News

GE agrees to sell water unit to CDPQ and SUEZ

By Mike Henley

Abstract

MONTRÉAL—General Electric Co. (GE) has agreed to sell its Water & Process Technologies business (often referred to as GE Water) to Caisse de dépôt et placement du Québec (CDPQ) and SUEZ for approximately $3.4 billion, the companies announced. The proposed sale is expected to close in mid-2017 and is subject to regulatory approval and other conditions.

Under terms of the agreement, CDPQ, one of Canada’s largest pension funds, will pay more than $700 million for a 30% stake and SUEZ will own the balance of GE Water. SUEZ said it plans to place its industrial water business in GE Water to create a new “self-standing” unit within the company that has a global focus on industrial water.

GE Water has operations in 130 nations and more than 7,500 employees. Its business includes treatment equipment and specialty chemicals, as well as water and wastewater services.
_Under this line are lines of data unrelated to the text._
(* ===== verification/SessionManager.v ===== *)
(** * Sessions and their manager

    A session (server/src/session/instance.rs), the session manager with its registries, counters and
    heaps (session/manager/mod.rs, types.rs, lifecycle.rs, expiry.rs), the actor of a session as far as
    it ends sessions (session/actor.rs) and the check of the signature of a client
    (crypto/src/lib.rs).  Sessions are shared by reference counting and locked: [arcs] holds them, the
    registries hold indexes into it.  The services that give up the locks while they wait are cut
    into the parts between the waits, and [locked] tells which sessions another task has locked for
    writing.  One call reads the clock once.  Audit events, diagnostics, firmware updates, the ECC
    keys of user tokens and the continuation points are left out. *)

From S2P Require Import Prelude Text StatusCode Float NumericRange Variant Wire Crypto Chunk SecureChannel AsymmetricSecurity References TypeTree Nodes Rbac Roles.
#[local] Open Scope Z_scope.

Definition BadIdentityTokenRejected : StatusCode := 0x80210000.
Definition BadNonceInvalid : StatusCode := 0x80240000.
Definition BadSessionIdInvalid : StatusCode := 0x80250000.
Definition BadSessionClosed : StatusCode := 0x80260000.
Definition BadSessionNotActivated : StatusCode := 0x80270000.
Definition BadTooManySessions : StatusCode := 0x80560000.
Definition BadUserSignatureInvalid : StatusCode := 0x80570000.
Definition BadTcpEndpointUrlInvalid : StatusCode := 0x80830000.
Definition BadConfigurationError : StatusCode := 0x80890000.

(** ** Time: instants and durations in nanoseconds *)

Definition from_millis (ms : Z) : Z := ms * 1000000.
Definition wrap64 (x : Z) : Z := x mod 2 ^ 64.

(** A [BinaryHeap] of [Reverse]: what is taken is least, and which one of several is not said. *)
Class MinHeap := {
  heap_pop : forall {A : Type}, (A -> Z) -> list A -> option (A * list A);
  heap_pop_nil A (key : A -> Z) : heap_pop key [] = None;
  heap_pop_cons A (key : A -> Z) x l : exists y l', heap_pop key (x :: l) = Some (y, l') /\ x :: l ≡ₚ y :: l' /\ Forall (fun z => key y <= key z) l'
}.

(** ** The signature of a client (crypto/src/lib.rs) *)

Record SignatureData := mkSignature { algorithm : option rstr; signature : ByteString }.

Definition DSIG_RSA_SHA1 : rstr := str "http://www.w3.org/2000/09/xmldsig#rsa-sha1".
Definition DSIG_RSA_SHA256 : rstr := str "http://www.w3.org/2001/04/xmldsig-more#rsa-sha256".
Definition DSIG_RSA_PSS_SHA2_256 : rstr := str "http://opcfoundation.org/UA/security/rsa-pss-sha2-256".
Definition DSIG_ECDSA_SHA256 : rstr := str "http://www.w3.org/2001/04/xmldsig-more#ecdsa-sha256".
Definition DSIG_ECDSA_SHA384 : rstr := str "http://www.w3.org/2001/04/xmldsig-more#ecdsa-sha384".
Definition signature_uri (s : AsymmetricSignature) : rstr :=
  match s with DsigRsaSha1 => DSIG_RSA_SHA1 | DsigRsaSha256 => DSIG_RSA_SHA256 | DsigRsaPssSha256 => DSIG_RSA_PSS_SHA2_256 end.

Definition concat_data_and_nonce (data nonce : bytes) : bytes := data ++ nonce.

Section signatures.
Context {FT : Features} {CL : CryptoLib} {PK : Pki} {AL : AsymmetricLib}.

Definition asymmetric_signature_algorithm (p : SecurityPolicy) : outcome rstr :=
  match p with
  | EccNistP256 => Ret DSIG_ECDSA_SHA256
  | EccNistP384 => Ret DSIG_ECDSA_SHA384
  | _ => call_with_policy p (fun i =>
           match i with NonePolicy => str "None" | AesPolicy c => signature_uri (Crypto.asymmetric_signature c) end)
  end.

Definition verify_signature_data (s : SignatureData) (p : SecurityPolicy) (signing_cert contained_cert : X509) (contained_nonce : bytes)
    : outcome (result unit StatusCode) :=
  match public_key signing_cert with
  | None => Ret (Err BadUnexpectedError)
  | Some key =>
      let data := concat_data_and_nonce (to_der contained_cert) contained_nonce in
      let! wrong :=
        match p with
        | PolicyNone | PolicyUnknown => Ret false
        | _ => let! expected := asymmetric_signature_algorithm p in
               Ret (match default [] (algorithm s) with [] => false | a => negb (bool_decide (a = expected)) end)
        end in
      if (wrong : bool) then Ret (Err BadSecurityChecksFailed)
      else asymmetric_verify_signature p key data (default [] (signature s))
  end.
End signatures.

(** ** Sessions *)

Record SessionConfig := mkSessionConfig {
  max_sessions : nat;
  max_unactivated_sessions_per_channel : Z;
  unactivated_session_timeout_ms : Z;
  max_session_timeout_ms : Z;
  min_session_timeout_ms : Z;
  session_nonce_length : Z;
  max_message_size : Z
}.

Record Session `{Pki} := mkSession {
  se_session_id : NodeId;
  se_session_id_numeric : Z;
  se_security_policy_uri : rstr;
  se_secure_channel_id : Z;
  se_client_certificate : option X509;
  se_authentication_token : NodeId;
  se_session_nonce : bytes;
  se_session_name : UAString;
  se_session_timeout : Z;
  se_user_identity : IdentityToken;
  se_locale_ids : option (list UAString);
  se_max_request_message_size : Z;
  se_max_response_message_size : Z;
  se_endpoint_url : UAString;
  se_application_uri : UAString;
  se_message_security_mode : MessageSecurityMode;
  se_created_at : Z;
  se_last_service_request_nanos : Z;
  se_user_token : option rstr;
  se_roles : list NodeId;
  se_claims : option (list rstr);
  se_is_closed : bool
}.

Section sessions.
Context `{PK : Pki}.

Definition se_set_last (n : Z) (s : Session) : Session :=
  mkSession _ (se_session_id s) (se_session_id_numeric s) (se_security_policy_uri s) (se_secure_channel_id s) (se_client_certificate s)
    (se_authentication_token s) (se_session_nonce s) (se_session_name s) (se_session_timeout s) (se_user_identity s) (se_locale_ids s)
    (se_max_request_message_size s) (se_max_response_message_size s) (se_endpoint_url s) (se_application_uri s)
    (se_message_security_mode s) (se_created_at s) n (se_user_token s) (se_roles s) (se_claims s) (se_is_closed s).

(** [validate_timed_out] moves the time of the last request also when it refuses. *)
Definition validate_timed_out (now : Z) (s : Session) : Session * result unit StatusCode :=
  let now_nanos := wrap64 (saturating_sub now (se_created_at s)) in
  let elapsed := saturating_sub now_nanos (se_last_service_request_nanos s) in
  (se_set_last now_nanos s, if se_session_timeout s <? elapsed then Err BadSessionIdInvalid else Ok tt).
Definition deadline (s : Session) : Z := se_created_at s + se_last_service_request_nanos s + se_session_timeout s.

Definition validate_activated (s : Session) : result rstr StatusCode :=
  if se_is_closed s then Err BadSessionClosed else ok_or (se_user_token s) BadSessionNotActivated.
Definition validate_secure_channel_id (channel : Z) (s : Session) : result unit StatusCode :=
  if negb (channel =? se_secure_channel_id s) then Err BadSecureChannelIdInvalid else Ok tt.
Definition is_activated (s : Session) : bool := is_some (se_user_token s) && negb (se_is_closed s).

(** [Session::activate]. *)
Definition activate (channel : Z) (server_nonce : bytes) (identity : IdentityToken) (locale_ids : option (list UAString))
    (user_token : rstr) (claims : option (list rstr)) (roles : list NodeId) (s : Session) : Session :=
  mkSession _ (se_session_id s) (se_session_id_numeric s) (se_security_policy_uri s) channel (se_client_certificate s)
    (se_authentication_token s) server_nonce (se_session_name s) (se_session_timeout s) identity locale_ids
    (se_max_request_message_size s) (se_max_response_message_size s) (se_endpoint_url s) (se_application_uri s)
    (se_message_security_mode s) (se_created_at s) (se_last_service_request_nanos s) (Some user_token) roles claims (se_is_closed s).
Definition close (s : Session) : Session :=
  mkSession _ (se_session_id s) (se_session_id_numeric s) (se_security_policy_uri s) (se_secure_channel_id s) (se_client_certificate s)
    (se_authentication_token s) (se_session_nonce s) (se_session_name s) (se_session_timeout s) (se_user_identity s) (se_locale_ids s)
    (se_max_request_message_size s) (se_max_response_message_size s) (se_endpoint_url s) (se_application_uri s)
    (se_message_security_mode s) (se_created_at s) (se_last_service_request_nanos s) (se_user_token s) (se_roles s) (se_claims s) true.

#[export] Instance Session_inhabited : Inhabited Session :=
  populate (mkSession _ null_id 0 [] 0 None null_id [] None 0 ItNone None 0 0 None None ModeNone 0 0 None [] None false).

(** ** The manager *)

(** [SessionExpiryEntry] and [UnactivatedSessionEntry], which are ordered by their times alone. *)
Record SessionExpiryEntry := mkExpiry { ex_deadline : Z; ex_session_id : NodeId }.
Record UnactivatedSessionEntry := mkUnactivated { un_created_at : Z; un_session_id : NodeId }.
In a statement released by GE, Heiner Markhoff, the president and CEO of GE Water said, “…I can say that we have just found a great home for our people and our business.” He further noted that by joining SUEZ “we hope to take product innovation to the next level, combine our highly complementary strengths, better serve our customers, and grow in new and exciting ways.”

For CDPQ, the transaction will increase its exposure to the water sector. CDPQ is an institutional investor that manages funds primarily for public and parapublic pension and insurance plans. At the close of 2016, it held $270.7 billion in net assets.

"With an emphasis on industrial applications, GE Water has positioned itself as a key player in the water treatment industry,” said Michael Sabia, president and CEO of CDPQ in a press release. He went on to say that the investment fits with CDPQ's “long-term vision and its strategy of increasing its emphasis on stable assets anchored in the real economy, alongside a world-class operator such as SUEZ.”

In a statement about the proposed sale, SUEZ CEO Jean-Louis Chaussade said the GE Water acquisition “will accelerate the implementation of SUEZ' strategy by strengthening its position in the “promising and fast-growing industrial water market.”

“I look forward to integrating GE Water's highly skilled staff to our teams to form an unparalleled industrial water platform. We are also thrilled to join forces with CDPQ, a financial investor which shares our long term vision for our business,” Mr. Chaussade said.

As noted, SUEZ has its own industrial water businesses. As a part of its overall business, the company offers municipal drinking water and wastewater treatment services worldwide. It provides drinking water to 92 million people and wastewater treatment services to 65 million people. Globally, SUEZ has 82,536 employees and had revenues of €15.3 billion in 2016.

Sale closes chapter on water business effort launched in 1999

The planned sale by GE of its water business to SUEZ and CDPQ will conclude the chapter on a business unit that began in October 1999 when the company bought 82% of Glegg Industries Inc., a maker of high-purity water systems for semiconductor and power generation applications.

Following that deal, GE went on to buy BetzDearborn in February 2002, Osmonics in February 2003, Ionics in February 2005, and ZENON Environmental Inc. in June 2006.